DIRECTIONS ->
Output the data as it stands. Each line must match exactly.

Entries taken from a collection ->
########################################

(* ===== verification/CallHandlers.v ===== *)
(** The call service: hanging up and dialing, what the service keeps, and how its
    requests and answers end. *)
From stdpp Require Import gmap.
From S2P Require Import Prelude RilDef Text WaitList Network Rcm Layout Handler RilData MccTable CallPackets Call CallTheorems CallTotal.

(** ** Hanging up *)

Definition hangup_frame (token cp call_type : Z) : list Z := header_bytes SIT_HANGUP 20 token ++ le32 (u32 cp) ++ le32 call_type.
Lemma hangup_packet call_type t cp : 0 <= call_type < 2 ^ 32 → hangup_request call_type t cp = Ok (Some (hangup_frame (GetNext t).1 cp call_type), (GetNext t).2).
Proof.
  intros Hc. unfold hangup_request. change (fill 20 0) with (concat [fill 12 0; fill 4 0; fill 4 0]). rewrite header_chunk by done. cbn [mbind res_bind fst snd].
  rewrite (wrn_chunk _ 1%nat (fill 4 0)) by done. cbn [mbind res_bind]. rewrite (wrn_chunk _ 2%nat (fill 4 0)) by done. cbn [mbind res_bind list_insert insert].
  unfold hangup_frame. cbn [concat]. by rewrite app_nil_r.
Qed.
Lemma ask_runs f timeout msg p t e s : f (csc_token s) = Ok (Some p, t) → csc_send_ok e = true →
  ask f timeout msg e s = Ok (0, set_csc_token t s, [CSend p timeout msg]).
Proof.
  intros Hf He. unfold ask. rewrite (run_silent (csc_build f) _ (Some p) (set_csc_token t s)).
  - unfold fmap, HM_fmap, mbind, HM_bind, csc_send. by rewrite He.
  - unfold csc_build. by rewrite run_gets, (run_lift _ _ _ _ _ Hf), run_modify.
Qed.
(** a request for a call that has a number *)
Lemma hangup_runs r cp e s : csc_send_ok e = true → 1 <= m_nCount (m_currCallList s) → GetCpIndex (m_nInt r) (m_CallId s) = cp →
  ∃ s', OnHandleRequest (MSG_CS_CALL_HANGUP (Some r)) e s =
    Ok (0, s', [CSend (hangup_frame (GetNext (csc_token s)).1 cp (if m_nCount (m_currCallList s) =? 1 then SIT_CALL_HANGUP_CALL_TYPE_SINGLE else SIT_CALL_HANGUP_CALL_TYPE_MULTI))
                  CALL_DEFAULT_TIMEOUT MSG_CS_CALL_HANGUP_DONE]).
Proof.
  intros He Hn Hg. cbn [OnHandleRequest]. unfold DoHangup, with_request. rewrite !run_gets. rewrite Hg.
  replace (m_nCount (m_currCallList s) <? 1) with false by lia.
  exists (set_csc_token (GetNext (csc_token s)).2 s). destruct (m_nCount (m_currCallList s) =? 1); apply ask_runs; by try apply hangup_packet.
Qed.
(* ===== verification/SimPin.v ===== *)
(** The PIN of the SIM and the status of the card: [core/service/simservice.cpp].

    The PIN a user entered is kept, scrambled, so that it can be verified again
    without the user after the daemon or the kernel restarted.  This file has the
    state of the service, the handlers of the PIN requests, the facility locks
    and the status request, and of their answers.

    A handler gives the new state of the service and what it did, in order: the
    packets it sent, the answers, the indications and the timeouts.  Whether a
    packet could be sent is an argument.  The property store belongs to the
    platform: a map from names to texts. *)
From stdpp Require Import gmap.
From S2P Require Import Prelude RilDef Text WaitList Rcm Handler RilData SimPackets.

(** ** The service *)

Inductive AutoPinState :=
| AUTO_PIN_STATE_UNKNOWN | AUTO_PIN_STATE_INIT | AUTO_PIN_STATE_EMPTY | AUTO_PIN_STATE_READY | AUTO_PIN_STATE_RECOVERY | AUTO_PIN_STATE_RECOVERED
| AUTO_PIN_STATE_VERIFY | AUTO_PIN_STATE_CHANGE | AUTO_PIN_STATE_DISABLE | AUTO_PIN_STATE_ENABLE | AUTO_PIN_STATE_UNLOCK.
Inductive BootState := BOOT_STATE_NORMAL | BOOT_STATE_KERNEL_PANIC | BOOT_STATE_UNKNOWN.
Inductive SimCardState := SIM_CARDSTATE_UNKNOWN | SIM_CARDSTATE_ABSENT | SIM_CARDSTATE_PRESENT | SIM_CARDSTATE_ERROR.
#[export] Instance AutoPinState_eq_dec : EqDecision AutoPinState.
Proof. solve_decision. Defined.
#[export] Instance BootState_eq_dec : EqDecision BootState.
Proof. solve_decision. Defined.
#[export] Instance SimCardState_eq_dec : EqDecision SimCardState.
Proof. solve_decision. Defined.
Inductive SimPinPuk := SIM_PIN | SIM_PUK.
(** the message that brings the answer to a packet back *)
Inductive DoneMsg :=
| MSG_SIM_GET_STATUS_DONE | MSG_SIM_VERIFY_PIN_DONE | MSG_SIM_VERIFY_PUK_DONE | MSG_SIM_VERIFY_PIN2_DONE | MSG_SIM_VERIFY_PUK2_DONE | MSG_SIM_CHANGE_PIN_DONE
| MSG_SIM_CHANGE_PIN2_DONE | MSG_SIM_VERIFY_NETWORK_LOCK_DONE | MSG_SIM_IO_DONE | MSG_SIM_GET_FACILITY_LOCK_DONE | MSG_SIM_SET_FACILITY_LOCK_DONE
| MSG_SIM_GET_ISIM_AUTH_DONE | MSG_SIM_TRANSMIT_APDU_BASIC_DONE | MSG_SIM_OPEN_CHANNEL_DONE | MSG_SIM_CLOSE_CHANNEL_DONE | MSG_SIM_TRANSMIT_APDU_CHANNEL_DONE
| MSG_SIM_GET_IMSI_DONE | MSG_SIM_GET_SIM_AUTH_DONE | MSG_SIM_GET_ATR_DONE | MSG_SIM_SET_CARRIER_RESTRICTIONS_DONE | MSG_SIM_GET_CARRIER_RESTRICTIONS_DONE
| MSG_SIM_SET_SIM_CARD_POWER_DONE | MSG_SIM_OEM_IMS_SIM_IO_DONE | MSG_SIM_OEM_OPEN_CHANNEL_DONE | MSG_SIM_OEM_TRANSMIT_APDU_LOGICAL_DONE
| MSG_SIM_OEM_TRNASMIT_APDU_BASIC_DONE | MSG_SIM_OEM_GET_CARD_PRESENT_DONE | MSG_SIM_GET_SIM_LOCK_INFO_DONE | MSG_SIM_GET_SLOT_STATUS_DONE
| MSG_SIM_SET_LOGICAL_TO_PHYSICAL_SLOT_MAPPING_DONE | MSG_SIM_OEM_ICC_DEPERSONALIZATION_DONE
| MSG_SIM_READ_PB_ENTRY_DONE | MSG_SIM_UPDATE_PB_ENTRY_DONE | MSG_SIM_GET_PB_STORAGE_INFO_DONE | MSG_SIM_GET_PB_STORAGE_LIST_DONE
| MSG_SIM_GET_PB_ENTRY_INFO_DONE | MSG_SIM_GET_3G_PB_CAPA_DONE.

########################################

EXPECTED ANSWER ->
(* ===== verification/CallHandlers.v ===== *)
(** The call service: hanging up and dialing, what the service keeps, and how its
    requests and answers end. *)
From stdpp Require Import gmap.
From S2P Require Import Prelude RilDef Text WaitList Network Rcm Layout Handler RilData MccTable CallPackets Call CallTheorems CallTotal.

(** ** Hanging up *)

Definition hangup_frame (token cp call_type : Z) : list Z := header_bytes SIT_HANGUP 20 token ++ le32 (u32 cp) ++ le32 call_type.
Lemma hangup_packet call_type t cp : 0 <= call_type < 2 ^ 32 → hangup_request call_type t cp = Ok (Some (hangup_frame (GetNext t).1 cp call_type), (GetNext t).2).
Proof.
  intros Hc. unfold hangup_request. change (fill 20 0) with (concat [fill 12 0; fill 4 0; fill 4 0]). rewrite header_chunk by done. cbn [mbind res_bind fst snd].
  rewrite (wrn_chunk _ 1%nat (fill 4 0)) by done. cbn [mbind res_bind]. rewrite (wrn_chunk _ 2%nat (fill 4 0)) by done. cbn [mbind res_bind list_insert insert].
  unfold hangup_frame. cbn [concat]. by rewrite app_nil_r.
Qed.
Lemma ask_runs f timeout msg p t e s : f (csc_token s) = Ok (Some p, t) → csc_send_ok e = true →
  ask f timeout msg e s = Ok (0, set_csc_token t s, [CSend p timeout msg]).
Proof.
  intros Hf He. unfold ask. rewrite (run_silent (csc_build f) _ (Some p) (set_csc_token t s)).
  - unfold fmap, HM_fmap, mbind, HM_bind, csc_send. by rewrite He.
  - unfold csc_build. by rewrite run_gets, (run_lift _ _ _ _ _ Hf), run_modify.
Qed.
(** a request for a call that has a number *)
Lemma hangup_runs r cp e s : csc_send_ok e = true → 1 <= m_nCount (m_currCallList s) → GetCpIndex (m_nInt r) (m_CallId s) = cp →
  ∃ s', OnHandleRequest (MSG_CS_CALL_HANGUP (Some r)) e s =
    Ok (0, s', [CSend (hangup_frame (GetNext (csc_token s)).1 cp (if m_nCount (m_currCallList s) =? 1 then SIT_CALL_HANGUP_CALL_TYPE_SINGLE else SIT_CALL_HANGUP_CALL_TYPE_MULTI))
                  CALL_DEFAULT_TIMEOUT MSG_CS_CALL_HANGUP_DONE]).
Proof.
  intros He Hn Hg. cbn [OnHandleRequest]. unfold DoHangup, with_request. rewrite !run_gets. rewrite Hg.
  replace (m_nCount (m_currCallList s) <? 1) with false by lia.
  exists (set_csc_token (GetNext (csc_token s)).2 s). destruct (m_nCount (m_currCallList s) =? 1); apply ask_runs; by try apply hangup_packet.
Qed.
(* ===== verification/SimPin.v ===== *)
(** The PIN of the SIM and the status of the card: [core/service/simservice.cpp].

    The PIN a user entered is kept, scrambled, so that it can be verified again
    without the user after the daemon or the kernel restarted.  This file has the
    state of the service, the handlers of the PIN requests, the facility locks
    and the status request, and of their answers.

    A handler gives the new state of the service and what it did, in order: the
    packets it sent, the answers, the indications and the timeouts.  Whether a
    packet could be sent is an argument.  The property store belongs to the
    platform: a map from names to texts. *)
From stdpp Require Import gmap.
From S2P Require Import Prelude RilDef Text WaitList Rcm Handler RilData SimPackets.

(** ** The service *)

Inductive AutoPinState :=
| AUTO_PIN_STATE_UNKNOWN | AUTO_PIN_STATE_INIT | AUTO_PIN_STATE_EMPTY | AUTO_PIN_STATE_READY | AUTO_PIN_STATE_RECOVERY | AUTO_PIN_STATE_RECOVERED
| AUTO_PIN_STATE_VERIFY | AUTO_PIN_STATE_CHANGE | AUTO_PIN_STATE_DISABLE | AUTO_PIN_STATE_ENABLE | AUTO_PIN_STATE_UNLOCK.
Inductive BootState := BOOT_STATE_NORMAL | BOOT_STATE_KERNEL_PANIC | BOOT_STATE_UNKNOWN.
Inductive SimCardState := SIM_CARDSTATE_UNKNOWN | SIM_CARDSTATE_ABSENT | SIM_CARDSTATE_PRESENT | SIM_CARDSTATE_ERROR.
#[export] Instance AutoPinState_eq_dec : EqDecision AutoPinState.
Proof. solve_decision. Defined.
#[export] Instance BootState_eq_dec : EqDecision BootState.
Proof. solve_decision. Defined.
#[export] Instance SimCardState_eq_dec : EqDecision SimCardState.
Proof. solve_decision. Defined.
Inductive SimPinPuk := SIM_PIN | SIM_PUK.
(** the message that brings the answer to a packet back *)
Inductive DoneMsg :=
| MSG_SIM_GET_STATUS_DONE | MSG_SIM_VERIFY_PIN_DONE | MSG_SIM_VERIFY_PUK_DONE | MSG_SIM_VERIFY_PIN2_DONE | MSG_SIM_VERIFY_PUK2_DONE | MSG_SIM_CHANGE_PIN_DONE
| MSG_SIM_CHANGE_PIN2_DONE | MSG_SIM_VERIFY_NETWORK_LOCK_DONE | MSG_SIM_IO_DONE | MSG_SIM_GET_FACILITY_LOCK_DONE | MSG_SIM_SET_FACILITY_LOCK_DONE
| MSG_SIM_GET_ISIM_AUTH_DONE | MSG_SIM_TRANSMIT_APDU_BASIC_DONE | MSG_SIM_OPEN_CHANNEL_DONE | MSG_SIM_CLOSE_CHANNEL_DONE | MSG_SIM_TRANSMIT_APDU_CHANNEL_DONE
| MSG_SIM_GET_IMSI_DONE | MSG_SIM_GET_SIM_AUTH_DONE | MSG_SIM_GET_ATR_DONE | MSG_SIM_SET_CARRIER_RESTRICTIONS_DONE | MSG_SIM_GET_CARRIER_RESTRICTIONS_DONE
| MSG_SIM_SET_SIM_CARD_POWER_DONE | MSG_SIM_OEM_IMS_SIM_IO_DONE | MSG_SIM_OEM_OPEN_CHANNEL_DONE | MSG_SIM_OEM_TRANSMIT_APDU_LOGICAL_DONE
| MSG_SIM_OEM_TRNASMIT_APDU_BASIC_DONE | MSG_SIM_OEM_GET_CARD_PRESENT_DONE | MSG_SIM_GET_SIM_LOCK_INFO_DONE | MSG_SIM_GET_SLOT_STATUS_DONE
| MSG_SIM_SET_LOGICAL_TO_PHYSICAL_SLOT_MAPPING_DONE | MSG_SIM_OEM_ICC_DEPERSONALIZATION_DONE
| MSG_SIM_READ_PB_ENTRY_DONE | MSG_SIM_UPDATE_PB_ENTRY_DONE | MSG_SIM_GET_PB_STORAGE_INFO_DONE | MSG_SIM_GET_PB_STORAGE_LIST_DONE
| MSG_SIM_GET_PB_ENTRY_INFO_DONE | MSG_SIM_GET_3G_PB_CAPA_DONE.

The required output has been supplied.